Directions:
Using the records below, locate all lines containing "JSONDecodeError" and return them.

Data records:
(** * The agent module of llm-k8s: configuration loader, model selector,
      search adapter and start-up sequence

    A shallow embedding of [src/agent/src/agent.py] and [src/agent/src/main.py].
    Python values coming from JSON are an untyped inductive [pyval]; the
    environment is a finite map; every function that logs, calls a
    collaborator or may raise lives in the monad [M], which records the
    observable events in order and ends in a value or a raised exception. *)

From Stdlib Require Import Floats Ascii String ZArith NArith.
From stdpp Require Import base gmap strings list pretty.

#[local] Set Warnings "-register-all,-clear-no-such-hyp".

(** ** Python strings

    A Python [str] is represented by its UTF-8 encoding, one [ascii] per
    byte; a code point is a lead byte followed by its continuation bytes
    (those of the form 10xxxxxx). *)

Module PyStr.

Definition is_continuation (c : ascii) : bool :=
  match c with
  | Ascii _ _ _ _ _ _ b6 b7 => b7 && negb b6
  end.

Definition starts_with_continuation (s : string) : bool :=
  match s with
  | String c _ => is_continuation c
  | EmptyString => false
  end.

(** The code points of a string, each as a one-character string. *)
Fixpoint chars (s : string) : list string :=
  match s with
  | EmptyString => []
  | String c rest =>
      match chars rest with
      | g :: gs =>
          if starts_with_continuation rest then String c g :: gs
          else String c EmptyString :: g :: gs
      | [] => [String c EmptyString]
      end
  end.

(** [len(s)] counts code points. *)
Definition len (s : string) : nat := length (chars s).

(** [s[:n]] keeps the first [n] code points. *)
Definition slice_to (n : nat) (s : string) : string :=
  String.concat "" (take n (chars s)).

(** [sep.join(l)]. *)
Definition join (sep : string) (l : list string) : string :=
  String.concat sep l.

(** [s * n], the string repeated. *)
Fixpoint repeat (s : string) (n : nat) : string :=
  match n with
  | O => ""
  | S n' => s +:+ repeat s n'
  end.

Definition lower_ascii (c : ascii) : ascii :=
  let n := Ascii.N_of_ascii c in
  if (65 <=? n)%N && (n <=? 90)%N then Ascii.ascii_of_N (n + 32) else c.

(** [s.lower()] on the ASCII letters.  Bytes of multi-byte code points are
    left alone: no such code point lower-cases to one of the letters of
    [true], which is the only use the module makes of [lower]. *)
Fixpoint lower (s : string) : string :=
  match s with
  | EmptyString => EmptyString
  | String c rest => String (lower_ascii c) (lower rest)
  end.

(** [str(n)] for a natural number. *)
Definition of_nat (n : nat) : string := pretty n.

End PyStr.

(** ** Python values as the JSON decoder and the search client return them *)

Inductive pyval :=
| PyNone
| PyBool (b : bool)
| PyInt (z : Z)
| PyFloat (f : float)
| PyStr (s : string)
| PyList (l : list pyval)
| PyDict (d : gmap string pyval).

(** [type(v).__name__] *)
Definition py_type_name (v : pyval) : string :=
  match v with
  | PyNone => "NoneType"
  | PyBool _ => "bool"
  | PyInt _ => "int"
  | PyFloat _ => "float"
  | PyStr _ => "str"
  | PyList _ => "list"
  | PyDict _ => "dict"
  end.

(** ** Exceptions

    [exn] stands for instances of Python's [Exception], the class the
    module's catch-all handlers are written against.  The classes named
    here are the ones the handlers tell apart and the ones the built-in
    operations of the model raise; [OtherException] is any further class
    that derives from none of the four the loader handles by name. *)

Inductive exn_class :=
| FileNotFoundError
| JSONDecodeError
| ImportError
| ModuleNotFoundError
| CalledProcessError
| AttributeError
| TypeError
| ValueError
| ValidationError
| OtherException (name : string).

Record exn := mk_exn { exn_type : exn_class; exn_str : string }.

(** [type(e).__name__] *)
Definition exn_type_name (c : exn_class) : string :=
  match c with
  | FileNotFoundError => "FileNotFoundError"
  | JSONDecodeError => "JSONDecodeError"
  | ImportError => "ImportError"
  | ModuleNotFoundError => "ModuleNotFoundError"
  | CalledProcessError => "CalledProcessError"
  | AttributeError => "AttributeError"
  | TypeError => "TypeError"
  | ValueError => "ValueError"
  | ValidationError => "ValidationError"
  | OtherException name => name
  end.
(** Without a node that carries the parent identifier nothing is attached. *)
Lemma attach_absent root : ¬ occurs targetId root → attach root = root.
Proof.
  induction root as [root IH] using ExploredItem_tree_ind.
  rewrite Forall_forall in IH.
  intros [Hid Hkids]%not_occurs_inv.
  unfold attach. rewrite updateItemInTree_eq.
  apply String.eqb_neq in Hid. rewrite Hid.
  destruct (children root) as [cs|] eqn:Hcs; [|done].
  apply with_children_same. rewrite Hcs. f_equal.
  unfold kids in IH, Hkids. rewrite Hcs in IH, Hkids. simpl in IH, Hkids.
  symmetry. transitivity (map (λ c, c) cs); [|apply map_id].
  apply map_ext_in. intros c Hc%list_elem_of_In. apply IH; auto.
Qed.

Lemma first_path_app find cs1 cs2 :
  first_path find (cs1 ++ cs2)
  = match first_path find cs1 with
    | Some path => Some path
    | None => first_path find cs2
    end.
Proof.
  induction cs1 as [|c cs1 IH]; simpl; [done|]. by destruct (find c).
Qed.

Lemma first_path_absent i cs :
  (∀ c, c ∈ cs → ¬ occurs i c) →
  first_path (λ child, findPathToNode child i) cs = None.
Proof.
  intros Hno. apply first_path_None. intros c Hc.
  apply findPathToNode_None. auto.
Qed.

(** Looking up a freshly attached child. *)
Lemma attach_then_find root :
  occurs targetId root →
  ¬ occurs (id newChild) root →
  ∃ ancestors parent,
    findPathToNode (attach root) (id newChild)
    = Some (ancestors ++ [parent; newChild])
    ∧ id parent = targetId
    ∧ head (ancestors ++ [parent; newChild]) = Some (attach root).
Proof.
  induction root as [root IH] using ExploredItem_tree_ind.
  rewrite Forall_forall in IH.
  intros Hocc [Hfresh Hkids]%not_occurs_inv.
  unfold attach. rewrite updateItemInTree_eq.
  destruct (String.eqb (id root) targetId) eqn:Heq.
  - apply String.eqb_eq in Heq.
    assert (has_id (id newChild) (kids root) = false) as ->.
    { apply not_true_is_false. intros Hhas. apply has_id_spec in Hhas.
      apply list_elem_of_fmap in Hhas as (c & Hid & Hc).
      apply (Hkids c Hc). exists c. split; [apply root_in_nodes | done]. }
    set (parent := with_children root (kids root ++ [newChild])).
    exists [], parent. split; [|by split].
    rewrite findPathToNode_eq.
    change (id parent) with (id root).
    change (kids parent) with (kids root ++ [newChild]).
    apply String.eqb_neq in Hfresh. rewrite Hfresh.
    rewrite first_path_app, first_path_absent by done.
    simpl. rewrite findPathToNode_eq, String.eqb_refl. done.
  - assert (∃ cs, children root = Some cs) as [cs Hcs].
    { destruct (children root) as [cs|] eqn:Hcs; [eauto|].
      exfalso. destruct Hocc as (n & Hn & Hid).
      rewrite nodes_eq in Hn. unfold kids in Hn. rewrite Hcs in Hn.
      apply list_elem_of_singleton in Hn as ->.
      apply String.eqb_neq in Heq. done. }
    rewrite Hcs.
    set (root' := with_children root (map attach cs)).
    assert (∃ c, c ∈ cs ∧ occurs targetId c) as Hsome.
    { destruct Hocc as (n & Hn & Hid).
      rewrite nodes_eq in Hn. unfold kids in Hn. rewrite Hcs in Hn. simpl in Hn.
      apply elem_of_cons in Hn as [->|Hn].
      - apply String.eqb_neq in Heq. done.
      - apply list_elem_of_bind in Hn as (c & Hn & Hc). exists c.
        split; [done|]. by exists n. }
    unfold kids in IH, Hkids. rewrite Hcs in IH, Hkids. simpl in IH, Hkids.
    assert (∃ ancestors parent,
              first_path (λ child, findPathToNode child (id newChild))
                (map attach cs)
              = Some (ancestors ++ [parent; newChild])
              ∧ id parent = targetId) as (ancestors & parent & Hfirst & Hparent).
    { clear Hocc Hcs root'.
      induction cs as [|c cs IHcs].
      - destruct Hsome as (c & Hc & _). by apply elem_of_nil in Hc.
      - simpl.
        destruct (findPathToNode c targetId) as [p|] eqn:Hfind.
        + assert (occurs targetId c) as Hc by (by eapply findPathToNode_occurs).
          destruct (IH c (list_elem_of_here _ _) Hc
                      (Hkids c (list_elem_of_here _ _)))
            as (ancestors & parent & -> & Hparent & _).
          eauto.
        + apply findPathToNode_None in Hfind.
          fold (attach c). rewrite (attach_absent c Hfind).
          pose proof (Hkids c (list_elem_of_here _ _)) as Hc.
          apply findPathToNode_None in Hc. rewrite Hc.
          apply IHcs.
          * intros c' Hc'. apply IH. by right.
          * intros c' Hc'. apply Hkids. by right.
          * destruct Hsome as (c' & [->|Hc']%elem_of_cons & Hocc'); [done|eauto]. }
    exists (root' :: ancestors), parent. split; [|by split].
    rewrite findPathToNode_eq, kids_with_children, id_with_children.
    apply String.eqb_neq in Hfresh. unfold attach in Hfirst.
    by rewrite Hfresh, Hfirst.
Qed.

(** Attaching keeps every identifier of the tree, and the only new ones are
    those of the attached child. *)
Lemma attach_occurs i root :
  (occurs i root → occurs i (attach root))
  ∧ (occurs i (attach root) → occurs i root ∨ occurs i newChild).
Proof.
  induction root as [root IH] using ExploredItem_tree_ind.
  rewrite Forall_forall in IH.
  unfold attach. rewrite updateItemInTree_eq.
  destruct (String.eqb (id root) targetId) eqn:Heq.
  - set (cs' := if has_id (id newChild) (kids root) then kids root
                else kids root ++ [newChild]).
    assert (∀ n, n ∈ nodes (with_children root cs')
                 ↔ n = with_children root cs' ∨ n ∈ (cs' ≫= nodes)) as Hnodes.
    { intros n. rewrite nodes_eq. apply elem_of_cons. }
    split.
    + intros (n & Hn & Hid). rewrite nodes_eq in Hn.
      apply elem_of_cons in Hn as [->|Hn].
      * exists (with_children root cs'). split; [apply root_in_nodes | done].
      * exists n. split; [|done]. apply Hnodes. right.
        apply list_elem_of_bind in Hn as (c & Hn & Hc).
        apply list_elem_of_bind. exists c. split; [done|].
        subst cs'. destruct (has_id _ _); [done|].
        apply elem_of_app. by left.
    + intros (n & Hn & Hid). apply Hnodes in Hn as [->|Hn].
      * left. exists root. split; [apply root_in_nodes | done].
      * apply list_elem_of_bind in Hn as (c & Hn & Hc).
        subst cs'. destruct (has_id _ _).
        -- left. exists n. split; [by eapply child_nodes | done].
        -- apply elem_of_app in Hc as [Hc|Hc].
           ++ left. exists n. split; [by eapply child_nodes | done].
           ++ apply list_elem_of_singleton in Hc as ->. right. by exists n.
  - destruct (children root) as [cs|] eqn:Hcs; [|by split; auto].
    unfold kids in IH. rewrite Hcs in IH. simpl in IH.
    set (root' := with_children root (map attach cs)).
    assert (∀ n, n ∈ nodes root' ↔ n = root' ∨ n ∈ (map attach cs ≫= nodes))
      as Hnodes.
    { intros n. rewrite nodes_eq. apply elem_of_cons. }
    split.
    + intros (n & Hn & Hid). rewrite nodes_eq in Hn.
      unfold kids in Hn. rewrite Hcs in Hn. simpl in Hn.
      apply elem_of_cons in Hn as [->|Hn].
      * exists root'. split; [apply root_in_nodes | done].
      * apply list_elem_of_bind in Hn as (c & Hn & Hc).
        destruct (proj1 (IH c Hc)) as (n' & Hn' & Hid'); [by exists n|].
        exists n'. split; [|done]. apply Hnodes. right.
        apply list_elem_of_bind. exists (attach c). split; [done|].
        apply list_elem_of_In, in_map. by apply list_elem_of_In.
    + intros (n & Hn & Hid). apply Hnodes in Hn as [->|Hn].
      * left. exists root. split; [apply root_in_nodes | done].
      * apply list_elem_of_bind in Hn as (c' & Hn & Hc').
        apply list_elem_of_In, in_map_iff in Hc' as (c & <- & Hc%list_elem_of_In).
        destruct (proj2 (IH c Hc)) as [(n' & Hn' & Hid')|Hnew]; [by exists n| |by right].
        left. exists n'. split; [|done].
        eapply child_nodes; [|exact Hn']. unfold kids. by rewrite Hcs.
Qed.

Answer below:
| JSONDecodeError
  | JSONDecodeError => "JSONDecodeError"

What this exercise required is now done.